Drame de Derna en Libye : la Belgique n’aurait-elle pas pu en faire plus ?
Faute d’un hôpital de campagne dont le déploiement est proscrit en zone de conflit, l’aide est réduite, très réduite.
Au lendemain du séisme au Maroc, la Belgique a déclenché son plan d’intervention d’urgence B-Fast ouvrant la possibilité à un déploiement d’une unité médicale sur place. Rabat a décidé de ne pas solliciter l’aide belge. Préparé, le dispositif ne pouvait-il pas servir utilement en Libye, frappée plus sévèrement deux jours plus tard par la tempête Daniel?
Trois conditions sont requises pour mettre en œuvre une mission B-Fast: le pays sinistré n’est pas en mesure d’apporter l’assistance requise à ses citoyens, il doit faire appel à l’aide de la Belgique, et la région touchée ne peut pas être le théâtre d’un conflit armé. C’est en vertu de ce troisième critère que la Belgique n’a pas déployé d’hôpital de campagne à Derna. Un conflit armé persiste effectivement en Libye. En revanche, la région sinistrée, à l’est de Benghazi, n’a pas connu d’affrontements armés de grand ampleur depuis 2015. Eût-il été possible de distinguer la région du pays?
«C’est la situation sur l’ensemble de la région pertinente qui est prise en compte, justifie le porte-parole du ministère des Affaires étrangères, Nicolas Fierens. La Libye connaît un risque permanent d’instabilité et de violence. Le contrôle effectif des autorités publiques sur le territoire est très variable. Par conséquent, les conditions de sécurité sur l’ensemble du pays demeurent très imprévisibles et dangereuses. Les risques d’affrontements entre des groupes armés sont élevés. Dans ces circonstances, le déploiement d’un hôpital de campagne par B-Fast sur place n’est clairement pas possible. Toutefois, il peut être raisonnablement considéré que, au vu du cessez-le-feu régnant à Derna, les conditions sont actuellement réunies pour que l’aide matérielle d’urgence offerte par B-Fast puisse être effectivement acheminée à la population et lui bénéficier.» Celle-ci, faite de… 240 tentes, sept cents sacs de couchage et de 4 400 kits de première nécessité, a donc été envoyée alors que l’unité médicale, elle, est restée en Belgique.
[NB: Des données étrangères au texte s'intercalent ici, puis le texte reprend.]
(** * Grade-sheet analysis: statistics engine, ingestion and aggregation

    A shallow embedding of
    - [src/utils/statistics.ts] (module [Statistics]),
    - the record declarations of the data model (module [Types]),
    - [src/utils/dataProcessing.ts] (module [DataProcessing]),
    - [parseExcelFile] and [processFiles] of
      [src/components/RepeaterAnalysis.tsx] (module [Ingest]),
    - the other exports of [src/utils/dataProcessing.ts] (module
      [DataProcessingViews]) and the memos of the components that call
      them (modules [StudentTracking], [SubjectComparison], [App]),
    followed by the properties established about them.

    ECMAScript numbers are IEEE 754 binary64 values; they are embedded
    as Rocq's primitive [float], which is the same format with the same
    round-to-nearest-even arithmetic, so that [+], [-], [*], [/],
    [Math.sqrt] and the comparisons are those of the source.  Array
    lengths and indices are natural numbers, converted with [ofNat]
    where the source mixes them into floating-point arithmetic.
    Exceptions are values of a result type; the React state that
    [processFiles] sets and the deferred call of [onDataLoaded] are the
    [Outcome] it returns.  Built-ins whose definition lies outside the
    repository (string functions, [toFixed], [sort]) are parameters,
    with reference implementations to run the examples. *)

From Stdlib Require Import Reals Lra.
From Stdlib Require Import Floats ZArith List String Ascii Bool Lia.
From Stdlib Require Import DecimalString DecimalNat.
From stdpp Require Import list gmap strings.
Import ListNotations.

(** ** ECMAScript numbers *)

Module Js.

Abbreviation number := float.

(** An array length or index used as a number (exact below 2^53). *)
Definition ofNat (n : nat) : number :=
  PrimFloat.of_uint63 (Uint63.of_Z (Z.of_nat n)).

(** [isNaN v] for a value that is already a number. *)
Definition isNaN (v : number) : bool := PrimFloat.is_nan v.

(** [Number.isFinite(v)]: neither [NaN] nor an infinity. *)
Definition isFinite (v : number) : bool := PrimFloat.is_finite v.

(** [a >= b] and [a > b] on numbers. *)
Definition geb (a b : number) : bool := PrimFloat.leb b a.
Definition gtb (a b : number) : bool := PrimFloat.ltb b a.

(** [Math.pow(v, 2)]: the fdlibm-derived implementations used by the
    engines return [v * v] for the exponent 2. *)
Definition pow2 (v : number) : number := PrimFloat.mul v v.

(** Truthiness of a number: [0], [-0] and [NaN] are falsy. *)
Definition truthyNumber (v : number) : bool :=
  negb (PrimFloat.eqb v 0 || isNaN v).

(** [arr.reduce((acc, v, i) => f(acc, v, i), init)]. *)
Fixpoint reduceFrom {A B : Type} (f : B -> A -> nat -> B)
    (i : nat) (arr : list A) (acc : B) : B :=
  match arr with
  | [] => acc
  | v :: rest => reduceFrom f (S i) rest (f acc v i)
  end.
Definition reduce {A B : Type} (f : B -> A -> nat -> B)
    (arr : list A) (init : B) : B :=
  reduceFrom f 0 arr init.

End Js.

(** ** [src/utils/statistics.ts] *)

Module Statistics.
Import Js.
#[local] Open Scope float_scope.

Definition calculateAverage (data : list number) : number :=
  if (length data =? 0)%nat then 0
  else fold_left (fun sum value => sum + value) data 0 / ofNat (length data).

Definition calculatePassPercentage (data : list number) (threshold : number)
  : number :=
  if (length data =? 0)%nat then 0
  else
    let passed := length (List.filter (fun grade => geb grade threshold) data) in
    (ofNat passed / ofNat (length data)) * 100.

Definition calculateStandardDeviation (data : list number) : number :=
  if (length data =? 0)%nat then 0
  else
    let average := calculateAverage data in
    let variance :=
      fold_left (fun acc val => acc + pow2 (val - average)) data 0
      / ofNat (length data) in
    PrimFloat.sqrt variance.

(** The [frequency] object of [calculateMode].  Its property keys are
    the numbers converted to strings; two numbers give the same key
    exactly when they are equal as numbers ([0] and [-0] both give
    ["0"]) or are both [NaN].  The table is kept as a list of
    bindings, the most recent binding of a key first. *)
Definition sameKey (a b : number) : bool :=
  PrimFloat.eqb a b || (isNaN a && isNaN b).

Definition Frequency := list (number * nat).

(** [frequency[val] || 0] *)
Fixpoint freqGet (frequency : Frequency) (val : number) : nat :=
  match frequency with
  | [] => 0%nat
  | (k, c) :: rest => if sameKey k val then c else freqGet rest val
  end.

(** [frequency[val] = c] *)
Definition freqSet (frequency : Frequency) (val : number) (c : nat)
  : Frequency := (val, c) :: frequency.

Record ModeState := {
  frequency : Frequency;
  maxFreq : nat;
  mode : number
}.

(** The body of the [forEach] callback. *)
Definition modeStep (st : ModeState) (val : number) : ModeState :=
  let c := S (freqGet (frequency st) val) in
  let frequency' := freqSet (frequency st) val c in
  if (maxFreq st <? c)%nat
  then {| frequency := frequency'; maxFreq := c; mode := val |}
  else {| frequency := frequency'; maxFreq := maxFreq st; mode := mode st |}.

Definition calculateMode (data : list number) : number :=
  match data with
  | [] => 0
  | first :: _ =>
      mode (fold_left modeStep data
              {| frequency := []; maxFreq := 0%nat; mode := first |})
  end.

Definition calculateCV (average stdDev : number) : number :=
  if average =? 0 then 0 else (stdDev / average) * 100.

(** [y[i]] read as a number operand: an index past the end reads
    [undefined], which arithmetic turns into [NaN]. *)
Definition at_ (y : list number) (i : nat) : number := nth i y nan.

Definition sumSquaredDeviations (x : list number) (xBar : number) : number :=
  fold_left (fun sum xi => sum + pow2 (xi - xBar)) x 0.

Definition calculateCorrelation (x y : list number) : number :=
  let n := length x in
  if negb (n =? length y)%nat || (n =? 0)%nat then 0
  else
    let xBar := calculateAverage x in
    let yBar := calculateAverage y in
    let numerator :=
      reduce (fun sum xi i => sum + (xi - xBar) * (at_ y i - yBar)) x 0 in
    let denominatorX := PrimFloat.sqrt (sumSquaredDeviations x xBar) in
    let denominatorY := PrimFloat.sqrt (sumSquaredDeviations y yBar) in
    if (denominatorX =? 0) || (denominatorY =? 0) then 0
    else numerator / (denominatorX * denominatorY).

End Statistics.

(** ** The correlation formula in exact arithmetic

    [calculateAverage] and [calculateCorrelation] once more, over the
    real numbers: the same operations in the same order, none of them
    rounding.  ([y[i]] past the end does not occur behind the length
    test; it reads 0 here.) *)

Module Exact.
#[local] Open Scope R_scope.

Definition calculateAverage (data : list R) : R :=
  if (length data =? 0)%nat then 0
  else fold_left (fun sum value => sum + value) data 0 / INR (length data).

Definition sumSquaredDeviations (x : list R) (xBar : R) : R :=
  fold_left (fun sum xi => sum + (xi - xBar) * (xi - xBar)) x 0.

(** [v === 0] *)
Definition isZero (v : R) : bool := if Req_dec_T v 0 then true else false.

Definition calculateCorrelation (x y : list R) : R :=
  let n := length x in
  if (negb (n =? length y)%nat || (n =? 0)%nat)%bool then 0
  else
    let xBar := calculateAverage x in
    let yBar := calculateAverage y in
    let numerator :=
      Js.reduce (fun sum xi i => sum + (xi - xBar) * (nth i y 0 - yBar)) x 0 in
    let denominatorX := R_sqrt.sqrt (sumSquaredDeviations x xBar) in
    let denominatorY := R_sqrt.sqrt (sumSquaredDeviations y yBar) in
    if (isZero denominatorX || isZero denominatorY)%bool then 0
    else numerator / (denominatorX * denominatorY).

End Exact.

(** ** The data model (record declarations of the repository) *)

Module Types.
Import Js.

(** A dynamically typed spreadsheet value: absent, text or number.  A
    row is an array that may have holes; [Empty] is a hole of the row,
    and what reading an index without an element gives ([undefined]).
    Fields that the ingestion fills straight from a sheet row ([name],
    [gender]) carry such a value. *)
Inductive Cell :=
| Empty
| Text (s : string)
| Number (v : number).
Eût-il été possible de distinguer la région du pays?
En février de cette année, un hôpital de campagne a bien été déployé par B-Fast dans le sud-est de la Turquie, où un puissant tremblement de terre a fait des dizaines de milliers de victimes. Une région pourtant théâtre d’un conflit armé entre l’armée turque et la rébellion kurde du PKK. Le ministère des Affaires étrangères appelle du reste les Belges qui s’y rendraient à la vigilance en raison du «risque d’attentats terroristes». «La différence avec la Libye est quand même assez grande parce qu’il n’y a qu’un seul interlocuteur officiel et gouvernemental en Turquie, analyse Tanguy de Wilde d’Estmael, professeur de relations internationales à l’UCLouvain. Se déployer dans une région régie par un gouvernement non reconnu par l’ONU, comme à Derna, est beaucoup plus délicat diplomatiquement pour la Belgique. On pourrait en effet arguer qu’il s’agit d’une région où il y a eu un conflit armé et où il n’y en a plus. Mais ce serait plus simple de l’acter dans un Etat qui n’est pas complètement divisé.» La Libye pâtit donc de son instabilité politique. Ne mériterait-elle tout de même pas un autre traitement? Même rapportée à l’écart entre le nombre de morts recensés en Turquie (cinquante mille) et estimés en Libye (vingt mille), la différence dans l’aide matérielle à la population libyenne pose question.